-- ASSIGNED TASK --
Starting at the top of the entries below, set down each line exactly as written, and stop after the line containing "- rewrite H3.".

============================================================

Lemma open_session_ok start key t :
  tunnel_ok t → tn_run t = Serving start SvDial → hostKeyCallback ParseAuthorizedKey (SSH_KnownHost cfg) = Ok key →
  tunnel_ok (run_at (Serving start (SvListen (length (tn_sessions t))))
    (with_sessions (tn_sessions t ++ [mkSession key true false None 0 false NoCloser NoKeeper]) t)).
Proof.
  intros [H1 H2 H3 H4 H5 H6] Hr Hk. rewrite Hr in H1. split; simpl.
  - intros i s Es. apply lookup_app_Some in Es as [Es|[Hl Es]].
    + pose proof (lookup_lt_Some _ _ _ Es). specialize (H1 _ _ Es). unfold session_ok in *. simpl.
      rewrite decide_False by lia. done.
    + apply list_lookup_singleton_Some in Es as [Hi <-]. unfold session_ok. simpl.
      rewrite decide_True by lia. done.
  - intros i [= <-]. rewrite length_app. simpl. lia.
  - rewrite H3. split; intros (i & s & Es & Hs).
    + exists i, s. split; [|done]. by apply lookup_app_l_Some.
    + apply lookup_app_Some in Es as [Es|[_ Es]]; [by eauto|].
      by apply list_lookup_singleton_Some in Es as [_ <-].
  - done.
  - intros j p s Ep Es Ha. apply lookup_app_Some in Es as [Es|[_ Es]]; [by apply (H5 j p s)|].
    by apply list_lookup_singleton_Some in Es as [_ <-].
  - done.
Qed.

============================================================

-- YOUR RESPONSE --
Lemma open_session_ok start key t :
  tunnel_ok t → tn_run t = Serving start SvDial → hostKeyCallback ParseAuthorizedKey (SSH_KnownHost cfg) = Ok key →
  tunnel_ok (run_at (Serving start (SvListen (length (tn_sessions t))))
    (with_sessions (tn_sessions t ++ [mkSession key true false None 0 false NoCloser NoKeeper]) t)).
Proof.
  intros [H1 H2 H3 H4 H5 H6] Hr Hk. rewrite Hr in H1. split; simpl.
  - intros i s Es. apply lookup_app_Some in Es as [Es|[Hl Es]].
    + pose proof (lookup_lt_Some _ _ _ Es). specialize (H1 _ _ Es). unfold session_ok in *. simpl.
      rewrite decide_False by lia. done.
    + apply list_lookup_singleton_Some in Es as [Hi <-]. unfold session_ok. simpl.
      rewrite decide_True by lia. done.
  - intros i [= <-]. rewrite length_app. simpl. lia.
  - rewrite H3. split; intros (i & s & Es & Hs).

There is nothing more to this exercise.